** Given information follows **

Lemma wp_finish q w x : Inv w → queues w !! q = Some x →
  wp (urQueueFinish q) (λ r w', r = UR_RESULT_SUCCESS →
    Inv w' ∧ history w' = history w ∧ ∀ c, submitted (history w) q c → finished (drv w') c) (λ _, False) w.
Proof.
  intros Hi Hx. unfold urQueueFinish. apply wp_catch, wp_bind, (wp_get_queue _ x); [done|].
  apply wp_bind. eapply wp_mono; [apply wp_context| |by intros].
  intros ? w0 Hd. cbn in Hd. destruct (drv_hstep _ _ Hi Hd) as (Hi0 & Ew & _).
  assert (Hx0 : queues w0 !! q = Some x) by (by rewrite Ew).
  apply wp_bind. eapply wp_mono; [by apply (wp_syncStreams true q _ (λ s d, ∀ c, after (drv w0) s c → finished d c) w0 x Hi0 Hx0),
    visits_synchronize| |by intros].
  intros ? w' ((d & l & -> & Hl & Hh) & Hall). apply wp_ret. intros _. cbn [drv set_drv set_queues] in *.
  assert (Hfin : ∀ c, submitted (history w) q c → finished d c).
  { intros c Hc. destruct (qo_cover _ _ _ _ (i_queue _ Hi0 q x Hx0) c) as [Hf|(k & s & Hu & Ha)].
    - by rewrite Ew.
    - by apply Hh.
    - by apply (Hall k s). }
  split; [|split; [by rewrite Ew|done]].
  apply Inv_reset; [apply Hh|done| | |by destruct (reset_spec true [] x) as (_ & _ & _ & _ & _ & E); rewrite Hl, E].
  - intros c Hc. apply Hfin. by rewrite Ew in Hc.
  - intros h e t c He Hq Hc [Ht Hat] Hlo _. apply (Hall compute (e_Stream e)).
    + exists t. cbn. split; [lia|done].
    + pose proof (i_event _ Hi0 h e He) as Hev. rewrite Hq in Hev. destruct Hev as (y & _ & Hok). by apply Hok.
Qed.
(** ** Barriers *)

Definition barrier_visit (Tmp CuStream : Z) (s : CUstream) : M D unit :=
  if CuStream =? s then mret tt
  else call (cuEventRecord Tmp s);; call (cuStreamWaitEvent CuStream Tmp).
(* ===== verification/CudaHistory.v ===== *)
(** * CudaHistory: what the calls of the CUDA adapter add to the history

    Which parts of the state a call leaves alone, found by instance search; from it
    the entries that each command and barrier adds, and that no call removes any;
    and what a barrier means for the commands after it. *)
From S2P Require Import Prelude CudaFill CudaLaunch CudaQueue CudaOrder.
From S2P Require Import CudaWait CudaCommand CudaCalls CudaSync CudaTestDriver CudaSafety.

Section history.
Context {D : Type} `{!CudaDriver D}.
Implicit Types w : world D.

(** ** Calls that leave a part of the state alone *)

(** The call leaves a part of the state as it is, and throws failures only. *)
Class Keeps {X A : Type} (p : world D → X) (m : M D A) :=
  keeps_part w : p (m w).2 = p w ∧ (m w).1 ≠ Exc UR_RESULT_SUCCESS.

(** Neither the history nor the events. *)
Definition past w : list entry * gmap nat ur_event_handle_t_ := (history w, events w).

#[global] Instance keeps_bind {X A B} (p : world D → X) (m : M D A) (f : A → M D B) :
  Keeps p m → (∀ a, Keeps p (f a)) → Keeps p (m ≫= f).
Proof.
  intros Hm Hf w. unfold mbind, M_bind. destruct (Hm w) as [E N]. destruct (m w) as [[a| | | |] w']; try done.
  - destruct (Hf a w') as [E' N']. cbn in *. by rewrite E'.
  - split; [done|]. cbn in *. congruence.
Qed.

#[global] Instance keeps_ret {X A} (p : world D → X) (a : A) : Keeps p (mret a).
Proof. by intros w. Qed.

#[global] Instance keeps_ub {X A} (p : world D → X) : Keeps p (fail UB : M D A).
Proof. by intros w. Qed.

#[global] Instance keeps_die {X A} (p : world D → X) : Keeps p (fail Die : M D A).
Proof. by intros w. Qed.

#[global] Instance keeps_out_of_fuel {X A} (p : world D → X) : Keeps p (fail OutOfFuel : M D A).
Proof. by intros w. Qed.

Lemma keeps_throw {X A} (p : world D → X) r : r ≠ UR_RESULT_SUCCESS → Keeps p (throw r : M D A).
Proof. intros Hr w. split; [done|]. cbn. congruence. Qed.

#[global] Instance keeps_gets {X A} (p : world D → X) (f : world D → A) : Keeps p (gets f).
Proof. by intros w. Qed.

#[global] Instance keeps_some {X A} (p : world D → X) (o : option A) : Keeps p (some o).
Proof. by destruct o. Qed.

#[global] Instance keeps_catch {X} (p : world D → X) m : Keeps p m → Keeps p (catch m).
Proof. intros Hm w. destruct (Hm w). unfold catch. by destruct (m w) as [[] w']. Qed.

#[global] Instance keeps_catch_with {X A} (p : world D → X) (a : A) m : Keeps p m → Keeps p (catch_with a m).
Proof. intros Hm w. destruct (Hm w). unfold catch_with. by destruct (m w) as [[] w']. Qed.

#[global] Instance keeps_past_history {A} (m : M D A) : Keeps past m → Keeps history m | 100.
Proof. intros Hm w. destruct (Hm w) as [E N]. split; [by injection E|done]. Qed.

#[global] Instance keeps_raw c : Keeps past (raw c).
Proof. intros w. unfold raw. by destruct (cu c (drv w)) as [[r h] d']. Qed.

#[global] Instance keeps_modify_queues f : Keeps past (modify (set_queues f)).
Proof. by intros w. Qed.

#[global] Instance keeps_modify_once b : Keeps past (modify (set_once b)).
Proof. by intros w. Qed.

#[global] Instance keeps_modify_events f : Keeps history (modify (set_events f)).
Proof. by intros w. Qed.

#[global] Instance keeps_take_id : Keeps past (modify take_id).
Proof. by intros w. Qed.

#[global] Instance keeps_get_queue {X} (p : world D → X) q : Keeps p (get_queue q).
Proof. unfold get_queue. apply _. Qed.
#[global] Instance keeps_get_event {X} (p : world D → X) h : Keeps p (get_event h).
Proof. unfold get_event. apply _. Qed.
#[global] Instance keeps_upd_queue q f : Keeps past (upd_queue q f).
Proof. unfold upd_queue. apply _. Qed.
#[global] Instance keeps_upd_event h f : Keeps history (upd_event h f).
Proof. unfold upd_event. apply _. Qed.
Lemma checkErrorUR_failure r e : checkErrorUR r = Some e → e ≠ UR_RESULT_SUCCESS.
Proof. by destruct r; intros [= <-]. Qed.

#[global] Instance keeps_check c : Keeps past (UR_CHECK_ERROR c).
Proof. unfold UR_CHECK_ERROR. apply keeps_bind; [apply _|]. intros r.
  destruct (checkErrorUR _) eqn:E; [|apply _]. apply keeps_throw. by eapply checkErrorUR_failure. Qed.
#[global] Instance keeps_call c : Keeps past (call c).
Proof. unfold call. apply _. Qed.
#[global] Instance keeps_check_ur {X} (p : world D → X) r : Keeps p (check_ur r).
Proof. destruct r; first [apply _ | by apply keeps_throw]. Qed.
#[global] Instance keeps_context dev : Keeps past (ScopedContext dev).
Proof. unfold ScopedContext. destruct (_ =? _); [by apply keeps_throw|apply _]. Qed.

#[global] Instance keeps_if {X A} (p : world D → X) (b : bool) (m1 m2 : M D A) :
  Keeps p m1 → Keeps p m2 → Keeps p (if b then m1 else m2).
Proof. by destruct b. Qed.

#[global] Instance keeps_wait_barrier k q s i : Keeps past (waitForBarrierIfNeeded k q s i).
Proof. unfold waitForBarrierIfNeeded. apply _. Qed.
#[global] Instance keeps_create k q : Keeps past (createStreamIfRoom k q).
Proof. unfold createStreamIfRoom. apply _. Qed.
#[global] Instance keeps_next fuel q : Keeps past (nextCompute fuel q).
Proof. induction fuel as [|fuel IH]; cbn [nextCompute]; cbv zeta; apply _. Qed.
#[global] Instance keeps_next_stream q : Keeps past (getNextComputeStream q).
Proof. unfold getNextComputeStream. apply _. Qed.
#[global] Instance keeps_reuse q l : Keeps past (reuseStream q l).
Proof. induction l as [|h l IH]; cbn [reuseStream]; cbv zeta; apply _. Qed.
#[global] Instance keeps_next_for q l : Keeps past (getNextComputeStreamFor q l).
Proof. unfold getNextComputeStreamFor. apply _. Qed.
#[global] Instance keeps_transfer q : Keeps past (getNextTransferStream q).
Proof. unfold getNextTransferStream. cbv zeta. apply _. Qed.
#[global] Instance keeps_host_stream q : Keeps past (createHostSubmitTimeStream q).
Proof. unfold createHostSubmitTimeStream. apply _. Qed.
#[global] Instance keeps_make ty q s t : Keeps history (makeNative ty q s t).
Proof. unfold makeNative. cbv zeta. apply _. Qed.
#[global] Instance keeps_start h : Keeps history (start h).
Proof. unfold start. apply _. Qed.
#[global] Instance keeps_record h cs : Keeps history (record h cs).
Proof.
  unfold record. apply keeps_bind; [apply _|]. intros e. apply keeps_if; [apply _|].
  destruct (e_Queue e); [|apply _]. apply keeps_bind; [cbv zeta; apply _|].
  intros r. destruct r; apply _.
Qed.
(** Whether there is an event. *)
Definition known (h : nat) w : bool := bool_decide (is_Some (events w !! h)).

#[global] Instance keeps_past_known {A} h (m : M D A) : Keeps past m → Keeps (known h) m | 100.
Proof. intros Hm w. destruct (Hm w) as [E N]. split; [|done]. injection E as _ E. unfold known. by rewrite E. Qed.

#[global] Instance keeps_known_upd h h' f : Keeps (known h) (upd_event h' f).
Proof.
  intros w. split; [|done]. unfold known, upd_event, modify. cbn. apply bool_decide_ext.
  destruct (decide (h = h')) as [->|Hne]; [by rewrite lookup_alter_eq, fmap_is_Some|by rewrite lookup_alter_ne].
Qed.

#[global] Instance keeps_sync_list k q (F : CUstream → M D unit) l : (∀ s, Keeps past (F s)) →
  Keeps past (syncList k q F l).
Proof. intros HF. induction l as [|i l IH]; cbn [syncList]; [apply _|]. destruct k; apply _. Qed.
#[global] Instance keeps_sync b q (F : CUstream → M D unit) : (∀ s, Keeps past (F s)) →
  Keeps past (syncStreams b q F).
Proof. intros HF. unfold syncStreams, syncPool. cbv zeta. apply _. Qed.

(** Lists of events, for any sort. *)
Lemma keeps_latest (F : nat → ur_event_handle_t_ → M D ur_result_t) first s l : (∀ h e, Keeps past (F h e)) →
  Keeps past (latestLoop F first s l).
Proof.
  intros HF. revert first s. induction l as [|[h e] l IH]; intros first s; cbn [latestLoop]; [apply _|].
  apply keeps_if; [apply IH|]. apply keeps_bind; [apply HF|]. intros r. destruct r; first [apply IH|apply _].
Qed.
#[global] Instance keeps_get_events {X} (p : world D → X) l : Keeps p (get_events l).
Proof. induction l as [|h l IH]; cbn [get_events]; apply _. Qed.
#[global] Instance keeps_for_latest std_sort evs (F : nat → ur_event_handle_t_ → M D ur_result_t) :
  (∀ h e, Keeps past (F h e)) → Keeps past (forLatestEvents std_sort evs F).
Proof.
  intros HF. destruct evs as [[|h [|h' l]]|]; cbn [forLatestEvents]; try apply _.
  apply keeps_bind; [apply _|]. intros es. by apply keeps_latest.
Qed.
#[global] Instance keeps_wait_on std_sort q s evs : Keeps past (enqueueEventsWait std_sort q s evs).
Proof. unfold enqueueEventsWait. destruct evs; apply _. Qed.

(** ** What a call adds *)

(** What holds of a result; only failures are thrown. *)
Definition gives {A} (m : M D A) w (Q : A → world D → Prop) : Prop :=
  match m w with
  | (Val a, w') => Q a w'
  | (Exc r, _) => r ≠ UR_RESULT_SUCCESS
  | _ => True
  end.

Lemma gives_ret {A} (a : A) w (Q : A → world D → Prop) : Q a w → gives (mret a) w Q.
Proof. done. Qed.

Lemma gives_modify f w (Q : unit → world D → Prop) : Q tt (f w) → gives (modify f) w Q.
Proof. done. Qed.

Lemma gives_gets {A} (f : world D → A) w (Q : A → world D → Prop) : Q (f w) w → gives (gets f) w Q.
Proof. done. Qed.

Lemma gives_bind {A B} (m : M D A) (f : A → M D B) w Q :
  gives m w (λ a w1, gives (f a) w1 Q) → gives (m ≫= f) w Q.
Proof. unfold gives, mbind, M_bind. by destruct (m w) as [[] w']. Qed.

Lemma gives_mono {A} (m : M D A) w (Q Q' : A → world D → Prop) :
  gives m w Q → (∀ a w', Q a w' → Q' a w') → gives m w Q'.
Proof. unfold gives. destruct (m w) as [[] w']; naive_solver. Qed.

Lemma gives_keeps {X A} (p : world D → X) (m : M D A) `{!Keeps p m} w : gives m w (λ _ w', p w' = p w).
Proof. unfold gives. destruct (keeps_part (m := m) w) as [E N].
  destruct (m w) as [[] w']; try done. cbn in N. congruence. Qed.

(** A step that leaves [p] alone, and the rest. *)
Lemma gives_skip {X A B} (p : world D → X) (m : M D A) (f : A → M D B) w Q `{!Keeps p m} :
  (∀ a w1, p w1 = p w → gives (f a) w1 Q) → gives (m ≫= f) w Q.
Proof. intros H. apply gives_bind. eapply gives_mono; [by apply (gives_keeps p)|]. exact H. Qed.

Lemma gives_catch_with {A} (a : A) m w Q :
  gives m w (λ r w', r.1 = UR_RESULT_SUCCESS → Q r w') →
  gives (catch_with a m) w (λ r w', r.1 = UR_RESULT_SUCCESS → Q r w').
Proof. unfold gives, catch_with. by destruct (m w) as [[] w']. Qed.

(** [n] commands of queue [q] with these waits, numbered [cs]. *)
Definition new_commands (q : nat) (waits : list nat) (n : nat) (h h' : list entry) (cs : list nat) : Prop :=
  length cs = n ∧ h' = reverse ((λ c, HCommand q c waits) <$> cs) ++ h.

(** The event of a call stands for these commands. *)
Definition event_for (o : option nat) (cs : list nat) w : Prop :=
  ∀ h, o = Some h → ∃ e, events w !! h = Some e ∧ IsRecorded e = true ∧ e_covers e = cs.

(** [n] commands of queue [q] were entered, and the event that was answered stands for them. *)
Definition entered (q : nat) (waits : list nat) (n : nat) w (o : option nat) w' : Prop :=
  ∃ cs, new_commands q waits n (history w) (history w') cs ∧ event_for o cs w'.

Lemma gives_submit_all q wks s waits w : gives (submit_all q wks s waits) w
  (λ cs w', new_commands q waits (length wks) (history w) (history w') cs).
Proof.
  revert w. induction wks as [|wk wks IH]; intros w; cbn [submit_all].
  { by apply gives_ret. }
  apply gives_bind. unfold submit_work. apply gives_bind, gives_gets. cbv beta.
  apply (gives_skip past); [apply _|]. intros _ w1 [= E1 _].
  apply gives_bind, gives_modify. cbv beta. apply gives_ret, gives_bind.
  eapply gives_mono; [apply IH|]. cbv beta. intros cs w2 [Hl E]. apply gives_ret.
  split; [cbn; congruence|]. rewrite E. cbn [fmap list_fmap history push_history].
  by rewrite reverse_cons, <- app_assoc, E1.
Qed.

Lemma gives_record h cs w : gives (record h cs) w
  (λ r w', history w' = history w ∧ (r = UR_RESULT_SUCCESS → event_for (Some h) cs w')).
Proof.
  unfold record. apply gives_bind.
  assert (Hg : gives (get_event h) w (λ e w', w' = w ∧ events w !! h = Some e)).
  { unfold gives, get_event, gets, mbind, M_bind. by destruct (events w !! h). }
  eapply gives_mono; [exact Hg|]. intros e w0 [-> He]. clear Hg.
  destruct (IsRecorded e || negb (IsStarted e)); [by apply gives_ret|].
  destruct (e_Queue e) as [q|]; [|by apply gives_ret]. apply gives_bind.
  set (m := catch _). assert (Hm : Keeps history m ∧ Keeps (known h) m) by (split; subst m; cbv zeta; apply _).
  destruct Hm as [Hm1 Hm2]. clearbody m. assert (H : gives m w (λ r w', history w' = history w ∧ known h w' = known h w)).
  { unfold gives. destruct (Hm1 w) as [E N], (Hm2 w) as [E2 _]. destruct (m w) as [[] w']; try done. cbn in *. congruence. }
  eapply gives_mono; [exact H|]. intros r w1 [E Ek]. clear H Hm1 Hm2 m.
  unfold known in Ek. rewrite He, (bool_decide_eq_true_2 _ (mk_is_Some _ _ eq_refl)) in Ek. apply bool_decide_eq_true in Ek as [e1 He1].
  destruct r; try by apply gives_ret. apply gives_bind, gives_modify. cbv beta. apply gives_ret. split; [done|].
  intros _ ? [= <-]. cbn. rewrite lookup_alter_eq, He1. eexists. split; [done|]. by cbn.
Qed.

** End of Given information **

Begin with the line that has "Definition barrier_visit (Tmp" in the listing above and end after the line that has "Which parts of"; output those lines exactly.

Result of this task:
Definition barrier_visit (Tmp CuStream : Z) (s : CUstream) : M D unit :=
  if CuStream =? s then mret tt
  else call (cuEventRecord Tmp s);; call (cuStreamWaitEvent CuStream Tmp).
(* ===== verification/CudaHistory.v ===== *)
(** * CudaHistory: what the calls of the CUDA adapter add to the history

    Which parts of the state a call leaves alone, found by instance search; from it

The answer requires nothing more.